Following its inception in 1932, “having lunch at the Guild” became an established local tradition for Menlo Park and nearby residents. Served by members of the Palo Alto Auxiliary, the dining experience included the opportunity to buy favorite recipes printed on little blue note cards. In 2005, volunteer members created and published Tastes, Tales and Traditions, an Allied Arts Guild cookbook, which is still available in print.

After lunch, visitors enjoyed strolling through the gardens and perusing the Guild’s many shops, including The Traditional Shop, overseen by the Woodside-Atherton Auxiliary, now called the Allied Arts Guild Auxiliary.

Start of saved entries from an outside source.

(* ===== verification/NmemSplit.v ===== *)
(** * Splitting strings (nmemsdup.c)

    A text is cut at delimiters; an escape character protects the character
    after it. *)

From stdpp Require Import base list numbers option strings.
From Stdlib Require Import ZArith Lia.
From S2P Require Import Prelude Text.

Section split.
Context (delim : list Z) (escape_char : Z).

Fixpoint skip_delims (s : list Z) : option (list Z) :=
  match s with
  | [] => None
  | c :: r => if negb (c =? 0) && strchr delim c && negb (c =? escape_char) then skip_delims r else Some s
  end.

(** The characters up to a delimiter that is not escaped, and the rest. *)
Fixpoint scan_item (s : list Z) : option (list Z * list Z) :=
  match s with
  | [] => None
  | c :: r =>
      if negb (c =? 0) && negb (strchr delim c) then
        if c =? escape_char then
          match r with
          | [] => None
          | x :: r => let? (item, rest) := scan_item r in Some (c :: x :: item, rest)
          end
        else let? (item, rest) := scan_item r in Some (c :: item, rest)
      else Some ([], s)
  end.

(** What the copy of an item is changed to. *)
Fixpoint subst_item (s : list Z) : list Z :=
  match s with
  | [] => []
  | c :: r =>
      if c =? 0 then []
      else match r with
           | x :: r' => if (c =? escape_char) && negb (x =? 0) then x :: subst_item r' else c :: subst_item r
           | [] => [c]
           end
  end.

Fixpoint items_loop (fuel : nat) (collapse : bool) (cp : list Z) : option (list (list Z)) :=
  match fuel with
  | O => None
  | S fuel =>
      let? cp := if collapse then skip_delims cp else Some cp in
      let? c := head cp in
      if collapse && (c =? 0) then Some []
      else
        let? (item, cp) := scan_item cp in
        let? c := head cp in
        if collapse then let? items := items_loop fuel collapse cp in Some (item :: items)
        else if c =? 0 then Some [item]
        else let? items := items_loop fuel collapse (tail cp) in Some (item :: items)
  end.

(** The first pass counts the items, the second one copies them. *)
Definition nmem_strsplit_escape2 (dstr : list Z) (collapse subst_escape : bool) : option (list (list Z)) :=
  let? items := items_loop (S (length dstr)) collapse dstr in
  Some (map (fun item => (if subst_escape then subst_item item else item) ++ [0]) items).
Definition nmem_strsplit_escape (dstr : list Z) (collapse : bool) : option (list (list Z)) := nmem_strsplit_escape2 dstr collapse true.
End split.

Definition nmem_strsplitx (delim dstr : list Z) (collapse : bool) : option (list (list Z)) := nmem_strsplit_escape delim 0 dstr collapse.
Definition nmem_strsplit (delim dstr : list Z) : option (list (list Z)) := nmem_strsplitx delim dstr true.
Definition nmem_strsplit_blank (dstr : list Z) : option (list (list Z)) := nmem_strsplit [32] dstr.

(** ** What the items are *)

Section join.
Context (delim : list Z) (e d : Z).
(** A delimiter, and an escape character that is none, or 0 for no escapes. *)
Context (Hd : d ∈ delim) (Hnz : nonzero delim) (He : e ∉ delim).

(** Whatever has a meaning is escaped. *)
Definition is_special (c : Z) : bool := bool_decide (c ∈ delim) || (c =? e).
Fixpoint protect (item : list Z) : list Z :=
  match item with
  | [] => []
  | c :: item => if is_special c then e :: c :: protect item else c :: protect item
  end.
Fixpoint join (items : list (list Z)) : list Z :=
  match items with
  | [] => []
  | [item] => protect item
  | item :: items => protect item ++ d :: join items
  end.

(** Without an escape character nothing may need it. *)
Definition item_fits (item : list Z) : Prop := nonzero item /\ (e = 0 -> Forall (fun c => is_special c = false) item).

Lemma strchr_delim c : c <> 0 -> strchr delim c = bool_decide (c ∈ delim).
Proof.
  intros Hc. unfold strchr. apply eq_true_iff_eq. rewrite existsb_exists, bool_decide_eq_true. split.
  - intros (x & Hx & ->%Z.eqb_eq). apply list_elem_of_In, elem_of_app in Hx as [?|Hx]; [done|]. apply list_elem_of_singleton in Hx. congruence.
  - intros Hx. exists c. split; [|apply Z.eqb_refl]. apply list_elem_of_In, elem_of_app. by left.
Qed.

(** An item ends at a delimiter or at the end of the text. *)
Definition ends_item (rest : list Z) : Prop := exists c r, rest = c :: r /\ (c = 0 \/ c ∈ delim).

Lemma scan_protect item rest : item_fits item -> ends_item rest -> scan_item delim e (protect item ++ rest) = Some (protect item, rest).
Proof.
  intros [Hn Hf] (c & r & -> & Hc). induction item as [|x item IH]; cbn [protect app scan_item].
  - assert (negb (c =? 0) && negb (strchr delim c) = false) as ->; [|done]. destruct (Z.eqb_spec c 0) as [|H0]; [done|]. cbn. rewrite strchr_delim by done.
    rewrite bool_decide_true; [done|naive_solver].
  - apply Forall_cons in Hn as [Hx Hn]. assert (e = 0 -> Forall (fun c => is_special c = false) item) as Hf' by (intros E; specialize (Hf E); by apply Forall_cons in Hf as [_ ?]).
    specialize (IH Hn Hf'). destruct (is_special x) eqn:Es.
    + assert (e <> 0) as He0 by (intros E; specialize (Hf E); apply Forall_cons in Hf as [? _]; congruence). cbn [app scan_item].
      rewrite (proj2 (Z.eqb_neq e 0) He0), strchr_delim, bool_decide_false, Z.eqb_refl by done. cbn [negb andb]. by rewrite IH.
    + unfold is_special in Es. apply orb_false_iff in Es as [Es1 Es2]. cbn [app scan_item]. rewrite (proj2 (Z.eqb_neq x 0) Hx), strchr_delim, Es1, Es2 by done. cbn [negb andb]. by rewrite IH.
Qed.

Lemma subst_protect item : item_fits item -> subst_item e (protect item) = item.
Proof.
  intros [Hn Hf]. induction item as [|x item IH]; [done|]. apply Forall_cons in Hn as [Hx Hn].
  assert (e = 0 -> Forall (fun c => is_special c = false) item) as Hf' by (intros E; specialize (Hf E); by apply Forall_cons in Hf as [_ ?]).
  specialize (IH Hn Hf'). cbn [protect]. destruct (is_special x) eqn:Es.
  - assert (e <> 0) as He0 by (intros E; specialize (Hf E); apply Forall_cons in Hf as [? _]; congruence). cbn [subst_item].
    rewrite (proj2 (Z.eqb_neq e 0) He0), Z.eqb_refl, (proj2 (Z.eqb_neq x 0) Hx). cbn [negb andb]. by rewrite IH.
  - unfold is_special in Es. apply orb_false_iff in Es as [Es1 Es2]. cbn [subst_item]. rewrite (proj2 (Z.eqb_neq x 0) Hx). rewrite Es2. cbn [andb].
    destruct (protect item); [|by rewrite IH]. cbn in IH. by rewrite <- IH.
Qed.

Lemma delim_ok : d <> 0 /\ d <> e /\ strchr delim d = true.
Proof.
  assert (d <> 0) as H0 by (by apply (proj1 (Forall_forall _ _) Hnz)). split_and!; [done|congruence|]. rewrite strchr_delim by done. by apply bool_decide_true.
Qed.

Lemma skip_delim s : skip_delims delim e (d :: s) = skip_delims delim e s.
Proof. destruct delim_ok as (H0 & H1 & H2). cbn [skip_delims]. by rewrite (proj2 (Z.eqb_neq d 0) H0), H2, (proj2 (Z.eqb_neq d e) H1). Qed.

(** An item that is not empty begins with a character that is neither a delimiter nor the end. *)
Lemma protect_head x item rest : item_fits (x :: item) -> exists c r, protect (x :: item) ++ rest = c :: r /\ c <> 0 /\ c ∉ delim.
Proof.
  intros [Hn Hf]. apply Forall_cons in Hn as [Hx _]. cbn [protect]. destruct (is_special x) eqn:Es.
  - eexists _, _. split; [done|]. split; [|done]. intros E. specialize (Hf E). apply Forall_cons in Hf as [? _]. congruence.
  - unfold is_special in Es. apply orb_false_iff in Es as [Es1%bool_decide_eq_false _]. by eexists _, _.
Qed.

Lemma skip_none c r : c <> 0 -> c ∉ delim -> skip_delims delim e (c :: r) = Some (c :: r).
Proof. intros H0 Hc. cbn [skip_delims]. rewrite strchr_delim, bool_decide_false by done. by rewrite andb_false_r. Qed.

(** What follows an item. *)
Definition join_tail (items : list (list Z)) (rest : list Z) : list Z := match items with [] => 0 :: rest | _ => d :: join items ++ 0 :: rest end.

Lemma join_cons item items rest : join (item :: items) ++ 0 :: rest = protect item ++ join_tail items rest.
Proof. destruct items as [|i items]; [done|]. cbn [join join_tail]. by rewrite <- app_assoc. Qed.

Lemma join_tail_ends items rest : ends_item (join_tail items rest).
Proof. destruct items; cbn; [exists 0, rest; split; [done|by left]|]. eexists d, _. split; [done|by right]. Qed.

Lemma split_items : forall items fuel rest, items <> [] -> Forall item_fits items -> (length (join items) < fuel)%nat ->
  items_loop delim e fuel false (join items ++ 0 :: rest) = Some (map protect items).
Proof.
  destruct delim_ok as (Hd0 & _ & _). induction items as [|item items IH]; intros [|fuel] rest Hne Hf Hlen; [done|done|lia|]. apply Forall_cons in Hf as [Hi Hf].
  rewrite join_cons. cbn [items_loop mbind option_bind].
  assert (exists c, head (protect item ++ join_tail items rest) = Some c) as (c & Ec) by (destruct (protect item); [destruct items|]; by eexists).
  rewrite Ec. cbn [mbind option_bind andb]. rewrite scan_protect by (done || apply join_tail_ends). cbn [mbind option_bind].
  destruct items as [|i items]; cbn [join_tail head tail mbind option_bind map]; [done|]. rewrite (proj2 (Z.eqb_neq d 0) Hd0).
  rewrite (IH fuel rest); [done|done|done|]. cbn [join] in Hlen. rewrite length_app in Hlen. cbn in Hlen |- *. lia.
Qed.

Definition nonempty (item : list Z) : bool := negb (bool_decide (item = [])).

Lemma split_collapsed : forall items fuel rest, Forall item_fits items -> (length (join items) < fuel)%nat ->
  items_loop delim e fuel true (join items ++ 0 :: rest) = Some (map protect (filter nonempty items)).
Proof.
  destruct delim_ok as (Hd0 & _ & _). assert (forall fuel s, items_loop delim e fuel true (d :: s) = items_loop delim e fuel true s) as Hskip.
  { intros [|fuel] s; [done|]. cbn [items_loop]. by rewrite skip_delim. }
  induction items as [|item items IH]; intros [|fuel] rest Hf Hlen; [cbn in Hlen; lia|done|lia|]. apply Forall_cons in Hf as [Hi Hf]. rewrite join_cons.
  assert (forall fuel, (length (join items) < fuel)%nat -> items_loop delim e fuel true (join_tail items rest) = Some (map protect (filter nonempty items))) as Htail.
  { intros f Hl. destruct items as [|i items]; [cbn [join_tail]; apply (IH f rest Hf Hl)|]. cbn [join_tail]. rewrite Hskip. by apply IH. }
  destruct item as [|x item].
  - cbn [protect app]. rewrite Htail; [done|]. destruct items; cbn in Hlen |- *; lia.
  - destruct (protect_head x item (join_tail items rest) Hi) as (c & r & Ec & Hc0 & Hcd). cbn [items_loop]. rewrite Ec, skip_none by done. cbn [mbind option_bind head].
    rewrite (proj2 (Z.eqb_neq c 0) Hc0). cbn [andb]. rewrite <- Ec, scan_protect by (done || apply join_tail_ends). cbn [mbind option_bind].
    assert (exists k, head (join_tail items rest) = Some k) as (k & Ek) by (destruct items; by eexists). rewrite Ek. cbn [mbind option_bind]. rewrite Htail; [done|].
    assert (0 < length (protect (x :: item)))%nat by (cbn; destruct (is_special x); cbn; lia).
    destruct items as [|i items]; cbn [join] in Hlen |- *; [cbn; lia|]. rewrite length_app in Hlen. cbn in Hlen |- *. lia.
Qed.

(** C31: Splitting a text that was made by joining items with a delimiter, where
    delimiters and escape characters in the items are escaped, gives the items
    back; when delimiters are collapsed, the empty items are left out. Nothing
    after the terminator of the text is read. *)
Theorem strsplit_join items rest collapse : items <> [] -> Forall item_fits items ->
  nmem_strsplit_escape2 delim e (join items ++ 0 :: rest) collapse true =
    Some (map (fun item => item ++ [0]) (if collapse : bool then filter nonempty items else items)).
Proof.
  intros Hne Hf. unfold nmem_strsplit_escape2. assert (length (join items) < S (length (join items ++ 0%Z :: rest)))%nat as Hl by (rewrite length_app; lia).
  assert (forall l, Forall item_fits l -> map (fun item => subst_item e item ++ [0]) (map protect l) = map (fun item => item ++ [0]) l) as Hmap.
  { intros l Hl'. rewrite map_map. apply map_ext_Forall. eapply Forall_impl; [exact Hl'|]. cbn. intros item Hi. by rewrite subst_protect. }
  destruct collapse; [rewrite split_collapsed by done|rewrite split_items by done]; cbn [mbind option_bind]; rewrite Hmap; try done.
  apply Forall_forall. intros item [_ Hin]%list_elem_of_filter. by apply (proj1 (Forall_forall _ _) Hf).
Qed.
End join.

Lemma strsplit_join_witness : nmem_strsplit_escape2 (str ",") 92 (str "a\,b,,c\\" ++ [0; 77]) false true = Some (map (fun item => item ++ [0]) [str "a,b"; []; str "c\"]).
Proof.
  apply (strsplit_join (str ",") 92 44 ltac:(by apply (bool_decide_unpack _)) ltac:(by repeat constructor) ltac:(by apply (bool_decide_unpack _)) [str "a,b"; []; str "c\"] [77] false);
    [done|]. repeat constructor; done.
Defined.

(** An escape character at the end of the text takes the terminator with it:
    what comes after the text belongs to the item. *)
Lemma escape_at_end : nmem_strsplit_escape2 (str ",") 92 (str "a\" ++ [0; 77; 44; 0]) false false = Some [str "a\" ++ [0; 77; 0]; [0]] /\
  nmem_strsplit_escape2 (str ",") 92 (str "a\" ++ [0]) false false = None.
Proof. split; reflexivity. Qed.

“We sold a lot of Waterford crystal, old Imari pieces, lamps, silver and jewelry,” recalls Menlo Park resident Louise DeDera, who has been a member of the Auxiliary since 1973. “At Christmas, people looked forward to hearing, ‘The tree is up!’ This meant that an 11-foot tree from Oregon was up and decorated in the shop. Boxes full of ornaments circled the tree, and customers were given baskets to fill with their purchases.”

Photography: Robb Most

The Allied Arts Guild complex is now owned and operated by the Allied Arts Guild Auxiliary with the purpose of raising funds for children receiving medical care at Lucile Packard Children’s Hospital through donations made to Lucile Packard Foundation for Children’s Health. The Guild’s lunch tradition endures at Cafe Wisteria, a venue managed by event director Tiana Wong, who took over in 2018. Serving contemporary American food, the restaurant’s customary lunch schedule is Monday through Saturday from 11AM to 3PM.

In her role as event director, Tiana oversees weddings, memorials and other gatherings at the Guild. “Weddings come from everywhere, even the UK and China,” she says, confirming that some years ago an elephant played a featured role at one ceremony.

No visit to the Allied Arts is complete without visiting the shops on the property. The selection includes pottery, leather work, an art gallery, layette boutique, couture women’s wear, floral shop, Italian jewelry and textiles for upholstery and window treatments.

Photography: Frances Freyberg

The Traditional Shop is now called the Artisan Shop—staffed entirely by volunteers with all profits donated to Lucile Packard. The Artisan Shop is housed in the historic Milono Building, designed by Germano Milono and cited in 1953 by the American Institute of Architects as one of the best designs in the Bay Area. While its exterior echoes the exterior of the barn, its style is decidedly contemporary.

The Allied Arts mainstay is Thomas Kieninger, who is the second Kieninger to make and repair furniture at The Barn Woodshop, taking over the business from his father, Albert. The woodworking barn has been in business for 90 years in the same location—the original barn that was built in 1885—an enduring reminder of the Guild’s deep, historic roots.

While closed during the spring due to the shelter-in-place mandate, the Allied Arts Guild’s normal operating hours are Monday through Saturday from 10AM to 5PM.